Data shown Start Marker

Lemma Navigator_set_lookAtLocation_ArcBall_run (h : gmap positive object)
    nav c position :
  h !! Navigator_camera nav = Some (ArcBallObj c) ->
  Navigator_set_lookAtLocation nav position h =
    (Return tt, <[Navigator_camera nav := ArcBallShared c position]> h).
Proof.
  intros Ho. unfold Navigator_set_lookAtLocation.
  rewrite (bind_Return _ _ _ _ _ (load_run h _ _ Ho)). reflexivity.
Qed.

Lemma Navigator_set_lookAtLocation_FirstPerson_run
    (h : gmap positive object) nav c position :
  h !! Navigator_camera nav = Some (FirstPersonObj c) ->
  Navigator_set_lookAtLocation nav position h =
    (Return tt, <[Navigator_camera nav := FirstPersonShared c position]> h).
Proof.
  intros Ho. unfold Navigator_set_lookAtLocation.
  rewrite (bind_Return _ _ _ _ _ (load_run h _ _ Ho)). reflexivity.
Qed.

Lemma Navigator_set_lookAtLocation_ArcBallShared_run
    (h : gmap positive object) nav c q position :
  h !! Navigator_camera nav = Some (ArcBallShared c q) ->
  Navigator_set_lookAtLocation nav position h =
    (Return tt, <[Navigator_camera nav := ArcBallShared c position]> h).
Proof.
  intros Ho. unfold Navigator_set_lookAtLocation.
  rewrite (bind_Return _ _ _ _ _ (load_run h _ _ Ho)). reflexivity.
Qed.

Lemma Navigator_set_lookAtLocation_FirstPersonShared_run
    (h : gmap positive object) nav c q position :
  h !! Navigator_camera nav = Some (FirstPersonShared c q) ->
  Navigator_set_lookAtLocation nav position h =
    (Return tt, <[Navigator_camera nav := FirstPersonShared c position]> h).
Proof.
  intros Ho. unfold Navigator_set_lookAtLocation.
  rewrite (bind_Return _ _ _ _ _ (load_run h _ _ Ho)). reflexivity.
Qed.

(** The five properties, read one after the other. *)
Lemma Navigator_readAll_ArcBall (h : gmap positive object) nav c :
  h !! Navigator_camera nav = Some (ArcBallObj c) ->
  Navigator_readAll nav h =
    (Return (ab_position c, ab_range c, ab_heading c, ab_tilt c, ab_roll c),
     h).
Proof.
  intros Hc. unfold Navigator_readAll, Navigator_lookAtLocation,
    Navigator_range, Navigator_heading, Navigator_tilt, Navigator_roll.
  repeat (erewrite bind_Return
            by (eapply read_camera_run; [exact Hc | reflexivity..])).
  reflexivity.
Qed.

Lemma Navigator_readAll_FirstPerson (h : gmap positive object) nav c :
  h !! Navigator_camera nav = Some (FirstPersonObj c) ->
  Navigator_readAll nav h =
    (Return (fp_position c, altitude (fp_position c), fp_heading c,
             fp_tilt c, fp_roll c), h).
Proof.
  intros Hc. unfold Navigator_readAll, Navigator_lookAtLocation,
    Navigator_range, Navigator_heading, Navigator_tilt, Navigator_roll.
  repeat (erewrite bind_Return
            by (eapply read_camera_run; [exact Hc | reflexivity..])).
  reflexivity.
Qed.

Lemma Navigator_readAll_ArcBallShared (h : gmap positive object)
    nav c q p :
  h !! Navigator_camera nav = Some (ArcBallShared c q) ->
  h !! q = Some (PositionObj p) ->
  Navigator_readAll nav h =
    (Return (p, ab_range c, ab_heading c, ab_tilt c, ab_roll c), h).
Proof.
  intros Hc Hq. unfold Navigator_readAll, Navigator_lookAtLocation,
    Navigator_range, Navigator_heading, Navigator_tilt, Navigator_roll.
  repeat (erewrite bind_Return
            by (eapply read_camera_ArcBallShared_run;
                  [exact Hc | exact Hq | reflexivity])).
  reflexivity.
Qed.

Lemma Navigator_readAll_FirstPersonShared (h : gmap positive object)
    nav c q p :
  h !! Navigator_camera nav = Some (FirstPersonShared c q) ->
  h !! q = Some (PositionObj p) ->
  Navigator_readAll nav h =
    (Return (p, altitude p, fp_heading c, fp_tilt c, fp_roll c), h).
Proof.
  intros Hc Hq. unfold Navigator_readAll, Navigator_lookAtLocation,
    Navigator_range, Navigator_heading, Navigator_tilt, Navigator_roll.
  repeat (erewrite bind_Return
            by (eapply read_camera_FirstPersonShared_run;
                  [exact Hc | exact Hq | reflexivity])).
  reflexivity.
Qed.

(** With an output camera given, the kind of the active camera decides
    between the copy and the conversion. *)
Lemma getAsFirstPersonCamera_dispatch (h : gmap positive object)
    nav camera o :
  h !! Navigator_camera nav = Some o ->
  Navigator_getAsFirstPersonCamera nav (Some camera) h =
    if instanceof_FirstPersonCamera o
    then FirstPersonCamera_copy camera (Some (Navigator_camera nav)) h
    else ArcBallCamera_toFirstPerson (Navigator_camera nav) (Some camera) h.
Proof.
  intros Ho. unfold Navigator_getAsFirstPersonCamera.
  erewrite bind_Return by reflexivity.
  erewrite bind_Return by (apply load_run; exact Ho).
  destruct (instanceof_FirstPersonCamera o); apply bind_mret_same;
    intros a h'.
  - apply FirstPersonCamera_copy_returns.
  - apply ArcBallCamera_toFirstPerson_returns.
Qed.

Lemma getAsArcBallCamera_dispatch (h : gmap positive object)
    nav camera o :
  h !! Navigator_camera nav = Some o ->
  Navigator_getAsArcBallCamera nav (Some camera) h =
    if instanceof_FirstPersonCamera o
    then FirstPersonCamera_toArcBall (Navigator_camera nav) (Some camera) h
    else ArcBallCamera_copy camera (Some (Navigator_camera nav)) h.
Proof.
  intros Ho. unfold Navigator_getAsArcBallCamera.
  erewrite bind_Return by reflexivity.
  erewrite bind_Return by (apply load_run; exact Ho).
  destruct (instanceof_FirstPersonCamera o); apply bind_mret_same;
    intros a h'.
  - apply FirstPersonCamera_toArcBall_returns.
  - apply ArcBallCamera_copy_returns.
Qed.

(** With an output camera given, [getAsFirstPersonCamera] is the copy or
    the conversion, according to the kind of the active camera. *)
Lemma getAsFirstPersonCamera_FirstPerson (h : gmap positive object)
    nav camera c o :
  h !! Navigator_camera nav = Some (FirstPersonObj c) ->
  h !! camera = Some (FirstPersonObj o) ->
  Navigator_getAsFirstPersonCamera nav (Some camera) h =
    FirstPersonCamera_copy camera (Some (Navigator_camera nav)) h /\
  Navigator_getAsFirstPersonCamera nav (Some camera) h =
    (Return camera,
     <[camera := FirstPersonObj
                   (FirstPersonCamera_copy_fields (fp_position c)
                      (fp_heading c) (fp_tilt c) (fp_roll c) o)]> h).
Proof.
  intros Hc Ho.
  pose proof (FirstPersonCamera_copy_run h camera (Navigator_camera nav)
                o (FirstPersonObj c) _ _ _ _ Ho Hc
                eq_refl eq_refl eq_refl eq_refl) as Hrun.
  rewrite Hrun. unfold Navigator_getAsFirstPersonCamera.
  erewrite bind_Return by reflexivity.
  erewrite bind_Return by (apply load_run; eassumption).
  cbn [instanceof_FirstPersonCamera].
  erewrite bind_Return by exact Hrun. split; reflexivity.
Qed.

Lemma getAsFirstPersonCamera_ArcBall (h : gmap positive object)
    nav camera c m0 o :
  h !! Navigator_camera nav = Some (ArcBallObj c) ->
  h !! ab_scratchMatrix c = Some (MatrixObj m0) ->
  h !! camera = Some (FirstPersonObj o) ->
  Navigator_getAsFirstPersonCamera nav (Some camera) h =
    ArcBallCamera_toFirstPerson (Navigator_camera nav) (Some camera) h /\
  fst (Navigator_getAsFirstPersonCamera nav (Some camera) h) = Return camera.
Proof.
  intros Hc Hm Ho.
  pose proof (ArcBallCamera_toFirstPerson_run h _ camera c m0 o Hc Hm Ho)
    as Hrun. cbv zeta in Hrun.
  rewrite Hrun. unfold Navigator_getAsFirstPersonCamera.
  erewrite bind_Return by reflexivity.
  erewrite bind_Return by (apply load_run; eassumption).
  cbn [instanceof_FirstPersonCamera].
  erewrite bind_Return by exact Hrun. split; reflexivity.
Qed.

Lemma getAsArcBallCamera_ArcBall (h : gmap positive object)
    nav camera c o :
  h !! Navigator_camera nav = Some (ArcBallObj c) ->
  h !! camera = Some (ArcBallObj o) ->
  Navigator_getAsArcBallCamera nav (Some camera) h =
    ArcBallCamera_copy camera (Some (Navigator_camera nav)) h /\
  Navigator_getAsArcBallCamera nav (Some camera) h =
    (Return camera,
     <[camera := ArcBallObj
                   (ArcBallCamera_copy_fields (ab_position c) (ab_tilt c)
                      (ab_heading c) (ab_range c) (ab_roll c) o)]> h).
Proof.
  intros Hc Ho.
  pose proof (ArcBallCamera_copy_run h camera (Navigator_camera nav)
                o (ArcBallObj c) _ _ _ _ _ Ho Hc
                eq_refl eq_refl eq_refl eq_refl eq_refl) as Hrun.
  rewrite Hrun. unfold Navigator_getAsArcBallCamera.
  erewrite bind_Return by reflexivity.
  erewrite bind_Return by (apply load_run; eassumption).
  cbn [instanceof_FirstPersonCamera].
  erewrite bind_Return by exact Hrun. split; reflexivity.
Qed.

Data shown End Marker

Required work:
Taking the entries from their first line through the line with "Lemma Navigator_readAll_FirstPerson (h", inclusive, restate each line word for word and give nothing else.

Answer space:
Lemma Navigator_set_lookAtLocation_ArcBall_run (h : gmap positive object)
    nav c position :
  h !! Navigator_camera nav = Some (ArcBallObj c) ->
  Navigator_set_lookAtLocation nav position h =
    (Return tt, <[Navigator_camera nav := ArcBallShared c position]> h).
Proof.
  intros Ho. unfold Navigator_set_lookAtLocation.
  rewrite (bind_Return _ _ _ _ _ (load_run h _ _ Ho)). reflexivity.
Qed.

Lemma Navigator_set_lookAtLocation_FirstPerson_run
    (h : gmap positive object) nav c position :
  h !! Navigator_camera nav = Some (FirstPersonObj c) ->
  Navigator_set_lookAtLocation nav position h =
    (Return tt, <[Navigator_camera nav := FirstPersonShared c position]> h).
Proof.
  intros Ho. unfold Navigator_set_lookAtLocation.
  rewrite (bind_Return _ _ _ _ _ (load_run h _ _ Ho)). reflexivity.
Qed.

Lemma Navigator_set_lookAtLocation_ArcBallShared_run
    (h : gmap positive object) nav c q position :
  h !! Navigator_camera nav = Some (ArcBallShared c q) ->
  Navigator_set_lookAtLocation nav position h =
    (Return tt, <[Navigator_camera nav := ArcBallShared c position]> h).
Proof.
  intros Ho. unfold Navigator_set_lookAtLocation.
  rewrite (bind_Return _ _ _ _ _ (load_run h _ _ Ho)). reflexivity.
Qed.

Lemma Navigator_set_lookAtLocation_FirstPersonShared_run
    (h : gmap positive object) nav c q position :
  h !! Navigator_camera nav = Some (FirstPersonShared c q) ->
  Navigator_set_lookAtLocation nav position h =
    (Return tt, <[Navigator_camera nav := FirstPersonShared c position]> h).
Proof.
  intros Ho. unfold Navigator_set_lookAtLocation.
  rewrite (bind_Return _ _ _ _ _ (load_run h _ _ Ho)). reflexivity.
Qed.

(** The five properties, read one after the other. *)
Lemma Navigator_readAll_ArcBall (h : gmap positive object) nav c :
  h !! Navigator_camera nav = Some (ArcBallObj c) ->
  Navigator_readAll nav h =
    (Return (ab_position c, ab_range c, ab_heading c, ab_tilt c, ab_roll c),
     h).
Proof.
  intros Hc. unfold Navigator_readAll, Navigator_lookAtLocation,
    Navigator_range, Navigator_heading, Navigator_tilt, Navigator_roll.
  repeat (erewrite bind_Return
            by (eapply read_camera_run; [exact Hc | reflexivity..])).
  reflexivity.
Qed.

Lemma Navigator_readAll_FirstPerson (h : gmap positive object) nav c :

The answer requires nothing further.